Reconciling Contradictions

We are confronted with a constant stream of contradictions between ‘evidence’ obtained from different sources – from our senses, from other people, our feelings, our reasoning and so on. These surprise us as they conflict with default interpretations. When the contradictions matter, (e.g. when they are glaringly obvious, interfere with our intent, or create dilemmas with respect to some decision), we are motivated to achieve consistency. This we call ‘making sense of the world’, ‘seeking meaning’ or ‘agreeing’ (in the case of establishing consistency with others). We use many different mechanisms for dealing with inconsistencies – including testing hypotheses, reasoning, intuition and emotion, ignoring and denying.

Belief Systems

In our own reflections and in interactions with others, we are constantly constructing mini-belief systems (i.e. stories that help orientate, predict and explain to ourselves and others). These mini-belief systems are shaped and modulated by our values (i.e. beliefs about what is good and bad) and are generally constructed as mechanisms for achieving our current intentions and future intentions.
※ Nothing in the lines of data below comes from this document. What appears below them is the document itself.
Lemma disk_after_completed_run_witness :
  ∃ h w1 w2 w3,
    calls (demo Stub.quiet Stub.studio).2 !! 0%nat
      = Some (EvLoad "cuda" (inr h)) ∧
    synthesized (calls (demo Stub.quiet Stub.studio).2) = [w1; w2; w3] ∧
    Stub.disk (outside (demo Stub.quiet Stub.studio).2) =
      <["/home/demo/test-1.wav" := (w1, sr h)]>
        (<["/home/demo/test-2.wav" := (w2, sr h)]>
           (<["/home/demo/test-3.wav" := (w3, sr h)]>
              (Stub.disk Stub.studio))).
Proof.
  apply (disk_after_completed_run (C := Stub.collaborators)
           (K := stub_contracts) Stub.quiet Stub.studio
           (demo Stub.quiet Stub.studio).2).
  transitivity ((demo Stub.quiet Stub.studio).1,
                (demo Stub.quiet Stub.studio).2);
    [apply surjective_pairing |].
  apply (f_equal (λ r, (r, (demo Stub.quiet Stub.studio).2))).
  vm_compute. reflexivity.
Defined.
Fixpoint parseRows (hs : list string) (lines : list string) : list Row :=
  match lines with
  | [] => []
  | l :: ls =>
      if isEmpty (trim l) then parseRows hs ls
      else fillRow hs 0 (parseCSVLine l) JSObject.empty :: parseRows hs ls
  end.

Definition parseCSVText (csvText : string) : Completion Parsed :=
  match splitLF (trim csvText) with
  | [] => Throw "CSV file is empty"
  | first :: rest =>
      let hs := parseCSVLine first in
      Return {| headers := hs; data := parseRows hs rest |}
  end.

End Tokenizer.
Import Tokenizer.

(** ** Match scorer and suggestion engine *)

Record TargetField : Type := {
  name : string;
  label : string;
  required : bool
}.

Module Scorer.

(** [s.replace(/id$/, '')] *)
Fixpoint stripTrailingId (s : string) : string :=
  match s with
  | EmptyString => EmptyString
  | String c r =>
      if String.eqb s "id" then EmptyString else String c (stripTrailingId r)
  end.

Definition normalizeFieldName (fieldName : string) : string :=
  stripTrailingId
    (filterChars (fun c => isLowerAlpha c || isDigit c)
       (toLowerCase fieldName)).

Definition Math_max (a b : Q) : Q := if Qle_bool a b then b else a.

Definition gtb (a b : Q) : bool := negb (Qle_bool a b).

Definition commonMappings : list (string * list string) :=
  [ ("firstname", ["firstname"; "fname"; "givenname"]);
    ("lastname", ["lastname"; "lname"; "surname"; "familyname"]);
    ("email", ["email"; "emailaddress"; "mail"]);
    ("phone", ["phone"; "phonenumber"; "telephone"; "mobile"]);
    ("company", ["company"; "companyname"; "organization"; "account"]);
    ("title", ["title"; "jobtitle"; "position"]);
    ("street", ["street"; "address"; "address1"; "streetaddress"]);
    ("city", ["city"; "town"]);
    ("state", ["state"; "province"; "region"]);
    ("postalcode", ["zip"; "zipcode"; "postalcode"; "postcode"]);
    ("country", ["country"; "nation"]) ].
(** * Miniflux feed ingestion: refresh, processing, scraping and feed edit

    A shallow embedding of
      - reader/feed      (Handler.CreateFeed, Handler.RefreshFeed),
      - reader/processor (FeedProcessor.Process),
      - reader/scraper   (Fetch, scrapContent, getPredefinedScraperRules),
      - storage/feed.go  (FeedByID, UpdateFeed, CreateFeed, FeedURLExists),
      - ui/form/feed.go  (FeedForm.Merge, FeedForm.ValidateModification),
    and the properties of them that the specification states.

    The Go code talks to the network, the clock and a SQL database.  Those
    are kept outside: every call that leaves the program is a field of the
    record [Env], it reads and updates an abstract state of the outside
    world, and it is appended to a trace.  Logging (package logger) and timing
    (timer.ExecutionTime) change nothing the program can see and are left
    out. *)

From Stdlib Require Import ZArith String List Bool Lia Permutation.
From stdpp Require Import base option gmap strings list.

Local Open Scope Z_scope.
Local Open Scope string_scope.
Local Open Scope list_scope.

(** ** Go values *)

(** Go's [int] and [int64] are 64 bits wide here; [x++] wraps around. *)
Definition int_min : Z := - 2 ^ 63.
Definition int_max : Z := 2 ^ 63 - 1.
Definition wrap_int (z : Z) : Z := (z + 2 ^ 63) mod 2 ^ 64 - 2 ^ 63.
Definition int_incr (z : Z) : Z := wrap_int (z + 1).

(** time.Time, as an instant. *)
Definition Time : Type := Z.

(** strings.Contains(s, substr) *)
Fixpoint strings_Contains (s substr : string) : bool :=
  String.prefix substr s ||
  match s with
  | EmptyString => false
  | String _ s' => strings_Contains s' substr
  end.

(** Go errors.  [Localized] is a *errors.LocalizedError made by
    errors.NewLocalizedError(message, args...); [Errorf] is any other error
    value, as fmt.Errorf(format, args...) and errors.New(text) make them. *)
Inductive LocalizedError : Type :=
| NewLocalizedError (message : string) (args : list arg)
with arg : Type :=
| ArgInt (n : Z)
| ArgString (s : string)
| ArgError (e : error)
with error : Type :=
| Localized (l : LocalizedError)
| Errorf (format : string) (args : list arg).

Definition message_of (l : LocalizedError) : string :=
  match l with NewLocalizedError m _ => m end.

(** A Go result pair (value, err) of which the caller reads one side. *)
Inductive result (A : Type) : Type :=
| Ok (a : A)
| Err (e : error).
Arguments Ok {A} a.
Arguments Err {A} e.

(** The messages of reader/feed. *)
Definition errRequestFailed : string := "Unable to execute request: %v".
Definition errServerFailure : string := "Unable to fetch feed (Status Code = %d)".
Definition errDuplicate : string := "This feed already exists (%s)".
Definition errNotFound : string := "Feed %d not found".
Definition errEncoding : string := "Unable to normalize encoding: %q".
Definition errCategoryNotFound : string := "Category not found for this user".
Definition errEmptyFeed : string := "This feed is empty".
Definition errResourceNotFound : string :=
  "Resource not found (404), this feed doesn't exists anymore, check the feed URL".
Lemma JS_trimEnd_keeps_tail (c : ascii) (s : string) :
  JS.trimEnd s <> "" -> JS.trimEnd (String c s) = String c (JS.trimEnd s).
Proof. intros N. cbn [JS.trimEnd]. destruct (JS.trimEnd s); [contradiction | reflexivity]. Qed.

Lemma JS_trimEnd_idempotent (s : string) :
  JS.trimEnd (JS.trimEnd s) = JS.trimEnd s.
Proof.
  induction s as [|c s IH]; [reflexivity|].
  destruct (string_dec (JS.trimEnd s) "") as [E | E].
  - cbn [JS.trimEnd]. rewrite E.
    destruct (JS.is_white_space c) eqn:W; [reflexivity|].
    cbn [JS.trimEnd]. now rewrite W.
  - rewrite (JS_trimEnd_keeps_tail c s E).
    rewrite JS_trimEnd_keeps_tail by now rewrite IH.
    now rewrite IH.
Qed.

Lemma JS_trimStart_head (s : string) :
  JS.trimStart s = "" \/
  exists c t, JS.trimStart s = String c t /\ JS.is_white_space c = false.
Proof.
  induction s as [|c s IH]; [now left|].
  cbn [JS.trimStart]. destruct (JS.is_white_space c) eqn:W; [exact IH|].
  right. now exists c, s.
Qed.

(** Trimming twice is trimming once. *)
Lemma JS_trim_idempotent (s : string) : JS.trim (JS.trim s) = JS.trim s.
Proof.
  unfold JS.trim. destruct (JS_trimStart_head s) as [-> | (c & t & -> & W)].
  - reflexivity.
  - rewrite (JS_trimEnd_keeps_head c t W). cbn [JS.trimStart]. rewrite W.
    rewrite <- (JS_trimEnd_keeps_head c t W). apply JS_trimEnd_idempotent.
Qed.

Lemma sent_by_search_step (p : Page) (e : Event) :
  NoDup (selectedTypes (state p)) ->
  submits p e = true ->
  sent_by_search (search_request (JS.trim (query (state p))) (selectedTypes (state p))).
Proof.
  intros N S. exists (JS.trim (query (state p))), (selectedTypes (state p)).
  repeat split; trivial.
  - intros E. destruct e; cbn [submits] in S; try discriminate;
      rewrite E in S; cbn in S; try discriminate.
    now rewrite andb_false_r in S.
  - apply JS_trim_idempotent.
Qed.

(** X3.  The requests of a page reached from the mounted one are the
    catalog request, once and first, followed by search requests only; each
    of these is a POST to /api/search whose query is not empty and has no
    whitespace at either end and whose filter values are distinct. *)
Theorem request_log_shape (trace : list Event) :
  exists searches,
    fetches (run mount trace) = catalog_request :: searches /\
    Forall sent_by_search searches.
Proof.
  apply (run_invariant (fun p =>
           NoDup (selectedTypes (state p)) /\
           exists searches, fetches p = catalog_request :: searches /\
                            Forall sent_by_search searches)).
  - intros p e (N & l & F & A). split; [now apply NoDup_selected_step|].
    rewrite fetches_step, F. destruct (submits p e) eqn:S.
    + exists (l ++ [search_request (JS.trim (query (state p)))
                      (selectedTypes (state p))])%list.
      split; [reflexivity|]. apply Forall_app. split; [exact A|].
      constructor; [|constructor]. now apply (sent_by_search_step p e).
    + exists l. now rewrite app_nil_r.
  - split; [constructor|]. exists []. split; [reflexivity | constructor].
Qed.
These in turn affect how we act on the world.

Human Operating System

Understanding how we form expectations; identify anomalies between expectations and current interpretations; generate, prioritise and generally manage intentions; create models to predict and evaluate the consequences of actions; manage attention and other limited cognitive resources; and integrate knowledge from intuition, reason, emotion, imagination and other people is the subject matter of the human operating system.  This goes well beyond the current paradigms  of machine learning and takes us on a path to the seamless integration of human and artificial intelligence.